China Insurance International Holdings Company Limited became a listed company in 2000. At that time Swiss Re also acquired 9.9% shares of the newly listed company. According to the first annual report, most of the revenue of the listed company in year 2000, came from reinsurance. At that time Ming An Insurance HK (currently known as Taiping Insurance HK) was not yet acquired, and Taiping Insurance was not yet re-established their businesses in mainland China. Moreover, Taiping was owned by China Insurance Company, the parent company of the listed company at that time.

In 2001, China Insurance Company was authorized to re-open businesses in mainland China as an insurer.

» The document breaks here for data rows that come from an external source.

(* ===== verification/DeliveryStore.v ===== *)
(** * The delivery tables and the inputs read from them

    Models the reading half of [repositories/pg_delivery.py]: the rows of the
    tables of [db/delivery_tables.py], and [load_inputs] with the joins that
    restore evidence, receipts, dependencies and context predicates.  A table is
    a list of rows; a query is a filter of it.  Rows are written only by the
    operations of [Contracts], [Leases], [Guard], [Evidence] and [TicketService]. *)
From S2P Require Import Prelude PyStr PySort PyTime PyJson Canonical Digests Delivery Evaluator Tickets.

(** [DeliveryError(code, ...)]; [Crash] is any other exception: a failed assertion, a
    pydantic refusal of a stored row, a constraint of the database. *)
Inductive delivery_error := DeliveryError (code : string) | Crash.
#[export] Instance delivery_error_eq_dec : EqDecision delivery_error.
Proof. solve_decision. Defined.
Notation dres A := (result delivery_error A).

Definition refused {A} (code : string) : dres A := Err (DeliveryError code).
Definition check (b : bool) (code : string) : dres unit := ensure b (DeliveryError code).
Definition crash_on {E A} (r : result E A) : dres A := map_err (fun _ => Crash) r.
(** [.one()] *)
Definition one {A} (o : option A) : dres A := match o with Some x => Ok x | None => Err Crash end.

In September 2001, the listed company acquired the controlling stake of the mainland incorporated Taiping Life from the parent company China Insurance Company, for about HK$522 million in cash and newly issued share of the listed company. As of 2004, the listed company also owned 30% of Tai Ping Insurance, a property and casualty insurer of mainland China. As of 2018, the listed company owned 75.10% stake of the aforementioned Taiping Life as well as 100% stake of the aforementioned Taiping General Insurance.

From 2002 to 2013, the listed company also acquired more assets from the parent company as part a reverse IPO. In 2002, the listed company acquired China Insurance Group Assets Management Limited (known as Taiping Asset Management (HK) Co. Ltd. since 2009) for about HK$403 million in cash and newly issued share of the listed company.

===China Taiping Insurance Holdings===
The listed company was renamed to the current name in 2009. In the same year the company privatized fellow listed company Ming An (Holdings). Ming An Insurance (Hong Kong), which was owned by Ming An (Holdings), was renamed to China Taiping Insurance (HK) Company Limited in November 2009.

In 2013, more assets were acquired by the listed company from the parent to complete the reverse IPO, for a price of RMB10.6 billion. The assets included Taiping Financial Holdings (known as China Insurance Group Securities Holdings before 2009) and it subsidiaries such as Taiping Securities (HK) Co. Ltd. (known as China Insurance Group Securities before 2009), as well as real estate such as China Insurance Group Building.

==Shareholders==
The parent company of the listed company is China Taiping Insurance Group Limited (中国太平保险集团有限责任公司), formerly known as China Insurance Company, Limited (中国保险股份有限公司) and then China Insurance (Holdings) Company, Limited (中国保险（控股）有限公司) from 2002 to 2009. The company was a former subsidiary of the People's Insurance Company (Group) of China (PICC Group). However, in 1999, the State Council of the People's Republic of China decided to break down the PICC Group into China Life, China Re and the current PICC Group, while China Insurance Company received overseas businesses of the former larger PICC Group. China Insurance Company also not part of the new PICC Group after the re-organization.

As of 31 December 2018, China Taiping Insurance Group owned 59.64% shares of the listed company. Ministry of Finance owned 90% stake of China Taiping Insurance Group. The rest of the stake of China Taiping Insurance Group was owned by the National Social Security Fund since January 2019.